WORK INSTRUCTION = Of the material below, the lines to be retyped are those from the line containing "Definition FindCharOption (o" through the line containing "Definition with_opts (o", inclusive; reproduce them exactly.
****************************************
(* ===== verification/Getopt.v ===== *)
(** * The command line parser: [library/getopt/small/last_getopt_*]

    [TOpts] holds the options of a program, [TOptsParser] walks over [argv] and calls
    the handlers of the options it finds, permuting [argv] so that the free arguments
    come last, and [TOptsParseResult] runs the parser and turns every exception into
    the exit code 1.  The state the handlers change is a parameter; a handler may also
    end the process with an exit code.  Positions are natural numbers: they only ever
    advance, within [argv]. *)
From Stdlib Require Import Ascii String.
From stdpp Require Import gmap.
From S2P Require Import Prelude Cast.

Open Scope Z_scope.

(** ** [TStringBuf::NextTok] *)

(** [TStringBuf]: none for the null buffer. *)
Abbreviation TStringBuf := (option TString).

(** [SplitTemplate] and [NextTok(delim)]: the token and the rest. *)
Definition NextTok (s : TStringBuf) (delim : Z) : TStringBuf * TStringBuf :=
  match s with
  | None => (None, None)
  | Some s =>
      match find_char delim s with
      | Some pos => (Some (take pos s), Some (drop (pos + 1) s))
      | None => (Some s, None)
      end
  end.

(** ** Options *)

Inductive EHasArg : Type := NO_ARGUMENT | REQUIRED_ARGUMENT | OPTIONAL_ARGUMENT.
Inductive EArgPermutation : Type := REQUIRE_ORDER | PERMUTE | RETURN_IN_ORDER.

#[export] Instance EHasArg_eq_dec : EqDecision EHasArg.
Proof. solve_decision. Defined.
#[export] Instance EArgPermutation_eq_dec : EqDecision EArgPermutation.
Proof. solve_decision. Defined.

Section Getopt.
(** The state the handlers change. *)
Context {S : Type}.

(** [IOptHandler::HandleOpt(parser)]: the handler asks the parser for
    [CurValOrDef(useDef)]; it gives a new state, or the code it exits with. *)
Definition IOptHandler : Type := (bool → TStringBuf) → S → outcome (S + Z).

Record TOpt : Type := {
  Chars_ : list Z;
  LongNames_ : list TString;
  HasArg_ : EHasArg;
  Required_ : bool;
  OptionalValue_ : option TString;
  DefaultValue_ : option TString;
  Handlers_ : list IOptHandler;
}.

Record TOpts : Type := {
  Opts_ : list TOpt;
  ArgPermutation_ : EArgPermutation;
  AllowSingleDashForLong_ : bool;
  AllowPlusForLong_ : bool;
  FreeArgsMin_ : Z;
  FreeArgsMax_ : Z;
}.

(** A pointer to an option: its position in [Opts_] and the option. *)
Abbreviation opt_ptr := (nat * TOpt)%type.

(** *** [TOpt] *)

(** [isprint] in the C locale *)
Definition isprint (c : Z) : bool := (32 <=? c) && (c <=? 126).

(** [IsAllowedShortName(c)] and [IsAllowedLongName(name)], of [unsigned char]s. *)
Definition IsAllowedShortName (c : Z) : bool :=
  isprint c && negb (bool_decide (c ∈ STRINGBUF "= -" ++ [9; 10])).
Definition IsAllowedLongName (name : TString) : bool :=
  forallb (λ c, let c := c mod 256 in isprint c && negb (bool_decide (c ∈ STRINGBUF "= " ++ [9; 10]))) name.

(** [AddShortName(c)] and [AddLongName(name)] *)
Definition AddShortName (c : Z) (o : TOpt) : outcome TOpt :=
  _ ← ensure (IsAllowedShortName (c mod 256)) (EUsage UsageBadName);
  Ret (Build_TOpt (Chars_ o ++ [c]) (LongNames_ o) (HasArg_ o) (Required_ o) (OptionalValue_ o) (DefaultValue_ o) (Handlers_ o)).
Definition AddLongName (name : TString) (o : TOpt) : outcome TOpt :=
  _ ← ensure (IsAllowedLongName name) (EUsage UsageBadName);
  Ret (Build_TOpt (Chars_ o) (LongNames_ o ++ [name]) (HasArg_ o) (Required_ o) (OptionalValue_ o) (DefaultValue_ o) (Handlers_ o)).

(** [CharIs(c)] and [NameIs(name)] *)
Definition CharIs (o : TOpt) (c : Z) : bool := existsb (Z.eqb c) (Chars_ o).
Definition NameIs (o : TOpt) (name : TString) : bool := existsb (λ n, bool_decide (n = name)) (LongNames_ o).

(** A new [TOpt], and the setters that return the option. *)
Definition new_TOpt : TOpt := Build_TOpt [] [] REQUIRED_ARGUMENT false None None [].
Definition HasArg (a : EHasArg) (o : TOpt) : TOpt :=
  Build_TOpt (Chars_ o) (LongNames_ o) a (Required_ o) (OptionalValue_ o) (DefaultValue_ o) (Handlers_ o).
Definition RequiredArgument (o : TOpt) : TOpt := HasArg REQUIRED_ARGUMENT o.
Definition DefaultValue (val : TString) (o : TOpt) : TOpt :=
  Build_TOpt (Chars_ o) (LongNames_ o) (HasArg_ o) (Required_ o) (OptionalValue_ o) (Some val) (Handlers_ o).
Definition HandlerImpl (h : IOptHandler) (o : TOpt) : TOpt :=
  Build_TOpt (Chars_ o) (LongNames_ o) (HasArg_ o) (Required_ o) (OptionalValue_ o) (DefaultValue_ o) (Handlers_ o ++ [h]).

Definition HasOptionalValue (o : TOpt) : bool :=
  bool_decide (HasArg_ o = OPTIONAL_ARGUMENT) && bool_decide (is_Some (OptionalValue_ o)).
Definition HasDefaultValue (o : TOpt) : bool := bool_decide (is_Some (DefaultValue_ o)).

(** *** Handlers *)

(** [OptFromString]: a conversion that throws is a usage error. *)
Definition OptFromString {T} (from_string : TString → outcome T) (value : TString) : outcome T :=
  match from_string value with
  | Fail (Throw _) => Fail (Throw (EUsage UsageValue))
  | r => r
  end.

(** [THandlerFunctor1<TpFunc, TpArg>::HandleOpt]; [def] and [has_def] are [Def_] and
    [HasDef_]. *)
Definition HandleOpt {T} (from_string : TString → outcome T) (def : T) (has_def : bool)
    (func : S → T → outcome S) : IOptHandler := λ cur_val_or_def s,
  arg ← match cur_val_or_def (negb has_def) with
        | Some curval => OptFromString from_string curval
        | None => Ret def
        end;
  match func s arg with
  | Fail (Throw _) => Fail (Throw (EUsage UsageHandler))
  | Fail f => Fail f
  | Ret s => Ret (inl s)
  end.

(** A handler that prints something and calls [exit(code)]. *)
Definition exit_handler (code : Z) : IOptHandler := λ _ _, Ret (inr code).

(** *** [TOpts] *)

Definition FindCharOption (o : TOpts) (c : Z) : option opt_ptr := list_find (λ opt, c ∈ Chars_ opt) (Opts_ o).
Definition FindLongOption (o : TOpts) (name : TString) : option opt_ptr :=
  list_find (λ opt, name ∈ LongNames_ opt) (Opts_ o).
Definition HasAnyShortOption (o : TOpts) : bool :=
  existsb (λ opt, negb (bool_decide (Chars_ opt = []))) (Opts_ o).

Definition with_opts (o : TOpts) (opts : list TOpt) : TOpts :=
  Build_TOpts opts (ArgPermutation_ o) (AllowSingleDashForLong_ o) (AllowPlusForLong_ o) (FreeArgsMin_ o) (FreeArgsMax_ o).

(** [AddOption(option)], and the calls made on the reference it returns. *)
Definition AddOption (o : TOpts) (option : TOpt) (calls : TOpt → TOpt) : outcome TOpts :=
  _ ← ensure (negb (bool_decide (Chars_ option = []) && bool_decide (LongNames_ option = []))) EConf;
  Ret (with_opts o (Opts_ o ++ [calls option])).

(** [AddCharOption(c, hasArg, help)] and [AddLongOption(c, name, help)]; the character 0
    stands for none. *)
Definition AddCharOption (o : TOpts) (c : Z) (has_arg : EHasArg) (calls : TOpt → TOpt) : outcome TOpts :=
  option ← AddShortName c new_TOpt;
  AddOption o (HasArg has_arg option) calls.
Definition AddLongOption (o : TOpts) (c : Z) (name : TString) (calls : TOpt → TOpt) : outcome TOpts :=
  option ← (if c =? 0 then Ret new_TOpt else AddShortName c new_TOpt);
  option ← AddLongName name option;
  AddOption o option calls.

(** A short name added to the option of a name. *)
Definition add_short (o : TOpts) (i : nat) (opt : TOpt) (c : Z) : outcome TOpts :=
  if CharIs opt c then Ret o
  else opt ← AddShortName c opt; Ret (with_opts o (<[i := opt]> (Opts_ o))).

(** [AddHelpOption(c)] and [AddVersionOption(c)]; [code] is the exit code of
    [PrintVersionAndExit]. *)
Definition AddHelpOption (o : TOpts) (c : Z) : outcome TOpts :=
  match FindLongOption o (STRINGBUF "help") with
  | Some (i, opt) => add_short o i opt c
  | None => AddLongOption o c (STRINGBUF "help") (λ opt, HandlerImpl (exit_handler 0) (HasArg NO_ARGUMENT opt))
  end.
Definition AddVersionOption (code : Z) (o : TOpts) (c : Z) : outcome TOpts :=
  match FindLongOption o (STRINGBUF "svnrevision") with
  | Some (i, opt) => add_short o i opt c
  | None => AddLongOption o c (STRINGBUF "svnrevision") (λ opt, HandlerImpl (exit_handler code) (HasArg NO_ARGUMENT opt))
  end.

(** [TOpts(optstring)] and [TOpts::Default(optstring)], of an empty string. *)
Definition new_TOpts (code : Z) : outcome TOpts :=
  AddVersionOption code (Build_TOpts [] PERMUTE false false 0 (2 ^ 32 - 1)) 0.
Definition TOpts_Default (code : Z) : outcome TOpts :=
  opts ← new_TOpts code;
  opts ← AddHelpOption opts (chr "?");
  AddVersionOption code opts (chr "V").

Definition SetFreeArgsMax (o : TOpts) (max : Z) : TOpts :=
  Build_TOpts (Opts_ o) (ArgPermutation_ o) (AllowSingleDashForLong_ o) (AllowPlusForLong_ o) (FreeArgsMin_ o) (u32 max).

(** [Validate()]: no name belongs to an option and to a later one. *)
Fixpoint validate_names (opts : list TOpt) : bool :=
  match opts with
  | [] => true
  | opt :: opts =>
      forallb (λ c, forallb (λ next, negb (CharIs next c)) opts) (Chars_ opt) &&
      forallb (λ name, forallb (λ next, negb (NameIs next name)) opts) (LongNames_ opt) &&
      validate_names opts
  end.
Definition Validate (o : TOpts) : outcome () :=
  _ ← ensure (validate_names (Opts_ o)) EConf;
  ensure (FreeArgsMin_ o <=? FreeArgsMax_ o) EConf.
****************************************
RESPONSE TO THE TASK =
Definition FindCharOption (o : TOpts) (c : Z) : option opt_ptr := list_find (λ opt, c ∈ Chars_ opt) (Opts_ o).
Definition FindLongOption (o : TOpts) (name : TString) : option opt_ptr :=
  list_find (λ opt, name ∈ LongNames_ opt) (Opts_ o).
Definition HasAnyShortOption (o : TOpts) : bool :=
  existsb (λ opt, negb (bool_decide (Chars_ opt = []))) (Opts_ o).

Definition with_opts (o : TOpts) (opts : list TOpt) : TOpts :=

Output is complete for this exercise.